25th Wedding Anniversary
As I write this, it is what would have been my 25th wedding anniversary. It is not the 25th anniversary any bride would imagine or want. It is a painful reminder of what could have been and a painful memory of what was. On this day, 25 years ago, I could never have imagined how our marriage would turn out. I thought this man adored me and, in reality, he didn’t, or at least he got over it pretty quickly. Marriage takes teamwork. Attraction to each other brings many together to begin with, but that only takes you so far.
Honesty and Infidelity
On my 25th wedding anniversary, I see how he made me live a lie. He wasn’t honest with me as he lived a second life alongside the one we lived. It eventually took precedence. It makes me so sad to know all the moments I thought we were a real family, we weren’t. There was always someone else in our marriage, even if it was only the women in the porn he watched. I don’t care what the world says, porn is never good or ok. It eats at your thoughts, changes your views on love, sex and relationships and it trains your brain to look at other human beings as objects merely for your pleasure alone. It tears apart lives even before the porn no longer satisfies. And it will eventually not be enough. Refusing to look at porn helps keep your focus and attraction for your spouse.
Conditional Love Hurts
Your 25th wedding anniversary should be spent celebrating the deepening of your love as you remember how you have weathered the good and the bad together for a quarter-of-a-century. I have spent mine knowing that I was never loved. It’s hard to not take that personally. It’s hard to not let his lack of love shine as a reflection on who I am and see it as proof that I am someone who just can’t be loved.

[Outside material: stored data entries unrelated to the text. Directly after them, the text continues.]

(** * Size estimation for ext4 images: the [Ext4Fs] model of
      service/gcsutils/fs/ext4.go

    The Go methods of [*Ext4Fs] are embedded as computations in a small
    state-and-panic monad.  The state holds the receiver, the lines handed
    to logrus and the time spent in [time.Sleep].  Every [uint64] is a [Z]
    with its wrap-around modulo 2^64 written out; [float64] is the binary64
    instance of the Standard Library's [SpecFloat]. *)

From Stdlib Require Import ZArith Lia List String Permutation.
From Stdlib Require Import SpecFloat QArith Qround DecimalString DecimalN DecimalPos.
Import ListNotations.

Local Open Scope Z_scope.

(** ** Machine integers *)

Module U64.

Definition modulus : Z := 2 ^ 64.

Definition wrap (z : Z) : Z := z mod modulus.

Definition add (a b : Z) : Z := wrap (a + b).
Definition sub (a b : Z) : Z := wrap (a - b).
Definition mul (a b : Z) : Z := wrap (a * b).

(** The values a [uint64] can hold. *)
Definition inRange (z : Z) : Prop := 0 <= z < modulus.

End U64.

(** ** Go run-time outcomes *)

(** The run-time errors this file can raise. *)
Inductive runtime_error : Type :=
| DivideByZero.

(** A pure Go expression either has a value or panics. *)
Inductive result (A : Type) : Type :=
| Ok (a : A)
| Fault (r : runtime_error).

Arguments Ok {A} a.
Arguments Fault {A} r.

(** [n % alignto] on [uint64]: panics on a zero divisor. *)
Definition rem64 (n d : Z) : result Z :=
  if d =? 0 then Fault DivideByZero else Ok (n mod d).

(** Go's [error] values as far as this file produces or forwards them:
    [nil], or what [exec.Cmd.Run] reports. *)
Inductive error : Type :=
| nil
| ExitError (status : Z)
| StartError (msg : string).

Definition is_nil (err : error) : bool :=
  match err with nil => true | _ => false end.

(** ** The receiver *)

Record Ext4Fs : Type := mkExt4Fs {
  BlockSize : Z;
  InodeSize : Z;
  totalSize : Z;
  numInodes : Z
}.

(** Modelled from the spec: the type [FilesystemSizeInfo] is declared in
    another file of the package; the spec calls it SizeResult, a pair of an
    inode count and a total size in bytes. *)
Record FilesystemSizeInfo : Type := mkFilesystemSizeInfo {
  NumInodes : Z;
  TotalSize : Z
}.

(** All four fields hold [uint64] values. *)
Definition wf_fs (e : Ext4Fs) : Prop :=
  U64.inRange (BlockSize e) /\ U64.inRange (InodeSize e) /\
  U64.inRange (totalSize e) /\ U64.inRange (numInodes e).

Definition set_totalSize (v : Z) (e : Ext4Fs) : Ext4Fs :=
  mkExt4Fs (BlockSize e) (InodeSize e) v (numInodes e).

Definition set_numInodes (v : Z) (e : Ext4Fs) : Ext4Fs :=
  mkExt4Fs (BlockSize e) (InodeSize e) (totalSize e) v.

(** ** Logging and the store *)

(** An argument passed to [logrus.Infof]. [VFs] is the receiver as [%+v]
    prints it: a snapshot of its fields at the time of the call. *)
Inductive logval : Type :=
| VFs (e : Ext4Fs)
| VStr (s : string)
| VU64 (z : Z)
| VErr (err : error).

Record log_entry : Type := mkLog {
  log_format : string;
  log_args : list logval
}.

(** [os.File] as far as it is used: [file.Name()]. *)
Record File : Type := mkFile { Name : string }.

Record store : Type := mkStore {
  self : Ext4Fs;               (* the receiver [e] *)
  logged : list log_entry;     (* lines given to logrus, oldest first *)
  slept : Z                    (* nanoseconds spent in [time.Sleep] *)
}.

Inductive outcome (A : Type) : Type :=
| Returns (a : A) (s : store)
| Panics (r : runtime_error).

Arguments Returns {A} a s.
Arguments Panics {A} r.

Definition M (A : Type) : Type := store -> outcome A.

Definition ret {A} (a : A) : M A := fun s => Returns a s.

Definition bind {A B} (c : M A) (k : A -> M B) : M B :=
  fun s => match c s with
           | Returns a s' => k a s'
           | Panics r => Panics r
           end.

Declare Scope go_scope.
Delimit Scope go_scope with go.
Notation "x <- c ;; k" := (bind c (fun x => k))
  (at level 61, c at next level, right associativity) : go_scope.
Notation "c ;; k" := (bind c (fun _ => k))
  (at level 61, right associativity) : go_scope.
Local Open Scope go_scope.

Definition lift {A} (r : result A) : M A :=
  fun s => match r with
           | Ok a => Returns a s
           | Fault f => Panics f
           end.

Definition get : M Ext4Fs := fun s => Returns (self s) s.

Definition modify (f : Ext4Fs -> Ext4Fs) : M unit :=
  fun s => Returns tt (mkStore (f (self s)) (logged s) (slept s)).

(** [logrus.Infof(format, args...)]. *)
Definition Infof (format : string) (args : list logval) : M unit :=
  fun s => Returns tt (mkStore (self s) (logged s ++ [mkLog format args]) (slept s)).

(** [time.Sleep(d)], [d] in nanoseconds. *)
Definition Sleep (d : Z) : M unit :=
  fun s => Returns tt (mkStore (self s) (logged s) (slept s + Z.max d 0)).

Definition Hour : Z := 3600 * 1000000000.

(** A fresh store around a receiver. *)
Definition boot (e : Ext4Fs) : store := mkStore e [] 0.

(** The receiver a computation leaves behind, when it returns. *)
Definition final {A} (o : outcome A) : option Ext4Fs :=
  match o with
  | Returns _ s => Some (self s)
  | Panics _ => None
  end.

(** The value a computation returns, when it returns. *)
Definition value {A} (o : outcome A) : option A :=
  match o with
  | Returns a _ => Some a
  | Panics _ => None
  end.

(** ** Helpers of ext4.go *)

(** [func maxU64(x, y uint64) uint64]. *)
Definition maxU64 (x y : Z) : Z :=
  if x >? y then x else y.

(** [func alignN(n uint64, alignto uint64) uint64]: [n % alignto] is evaluated
    first and panics on zero; the sum and the difference wrap. *)
Definition alignN (n alignto : Z) : result Z :=
  match rem64 n alignto with
  | Fault f => Fault f
  | Ok r =>
      if r =? 0 then Ok n
      else Ok (U64.sub (U64.add n alignto) r)
  end.

(** [func (e *Ext4Fs) addInode()]. *)
Definition addInode : M unit :=
  modify (fun e => set_numInodes (U64.add (numInodes e) 1) e) ;;
  modify (fun e => set_totalSize (U64.add (totalSize e) (InodeSize e)) e).

(** [e.totalSize += v]. *)
Definition addTotal (v : Z) : M unit :=
  modify (fun e => set_totalSize (U64.add (totalSize e) v) e).

(** ** The size context *)

(** [func (e *Ext4Fs) InitSizeContext() error]. *)
Definition InitSizeContext : M error :=
  modify (set_numInodes 11) ;;
  modify (fun e =>
    set_totalSize
      (maxU64 (U64.add 2048 (U64.mul (numInodes e) (InodeSize e))) (BlockSize e)) e) ;;
  e <- get ;;
  Infof "InitSizeContext: %+v" [VFs e] ;;
  ret nil.

(** [func (e *Ext4Fs) CalcRegFileSize(fileName string, fileSize uint64) error]. *)
Definition CalcRegFileSize (fileName : string) (fileSize : Z) : M error :=
  addInode ;;
  e <- get ;;
  addTotal (BlockSize e) ;;
  e <- get ;;
  a <- lift (alignN fileSize (BlockSize e)) ;;
  addTotal a ;;
  e <- get ;;
  Infof "CalcRegFileSize: %+v %s %d" [VFs e; VStr fileName; VU64 fileSize] ;;
  ret nil.

(** [func (e *Ext4Fs) CalcDirSize(dirName string) error]. *)
Definition CalcDirSize (dirName : string) : M error :=
  addInode ;;
  e <- get ;;
  addTotal (U64.mul 3 (BlockSize e)) ;;
  e <- get ;;
  Infof "CalcDirSize: %+v %s" [VFs e; VStr dirName] ;;
  ret nil.

(** [uint64(len(s))]: the length of a Go string in bytes. *)
Definition len64 (s : string) : Z := U64.wrap (Z.of_nat (String.length s)).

But, then, I have to also look at how he “loved”. His “love” was very conditional. It depended on his mood, what he had done in that day, who was around, what was going on, etc. It’s the way so many in my life loved. In a book I’m listening to now, a character in it says, “Conditional love hurts” (The Betrayal, by Jerry B. Jenkins). It is so true. I think it would be better to not even have a relationship with someone than to be loved conditionally. Choose to love unconditionally everyday. Show the one you love that you meant and still mean the vows you spoke to each other at your wedding.
I remembered today how my husband made a mess of his life, through the snowball choices he kept making, and then, when they were all coming to a head, he left me to clean it up. He chose to die at one of the houses I was managing. There was money to be paid back and sweet, sad children who could not understand what happened. I didn’t know either, but I had to come up with answers. God led me through it all. I believe I was on autopilot for so, so much of those first couple years. I know that I only made it through the years that followed his death with Jesus in my life and those who truly loved me and cared about my well-being.
The other part of these memories is remembering how, when it came to my relationships with others, his death felt so much more like a divorce. Some of the people definitely took sides. Some people I thought were close to me and said they would be there for me, walked away after the first month and I never really heard from them again. Others thought that my husband’s memory was all that mattered to care about regardless of the pain that just kept mounting as more and more of his alternate life came to be known. I couldn’t compete with their memories, especially when the person they were grieving was not the same person I was grieving. Take care of and protect each other. Walk through life together and carry the other when they are hurting. Let them know their pain means something to you and you will help them work through it.
Since all of this happened, I have been asked if I hate marriage or have become cynical about it. The answer is emphatically NO! I love marriage and my heart rejoices with those in my life who have great marriages. I love that they are loved, enjoy time together and support each other. I’m not sure marriage is something that I will ever experience again, but, then, I guess I never really experienced it the first time. I pray for and hope those in marriages will grow closer and closer to each other and will look to the One Who created marriage and love to guide them through their marriages.
So, on what would have been my 25th wedding anniversary, I see what broken vows can do to a marriage and to the people involved. Your spouse is so precious. They are a gift from God to you. Cherish them in this way, honor each other and grow together in faith.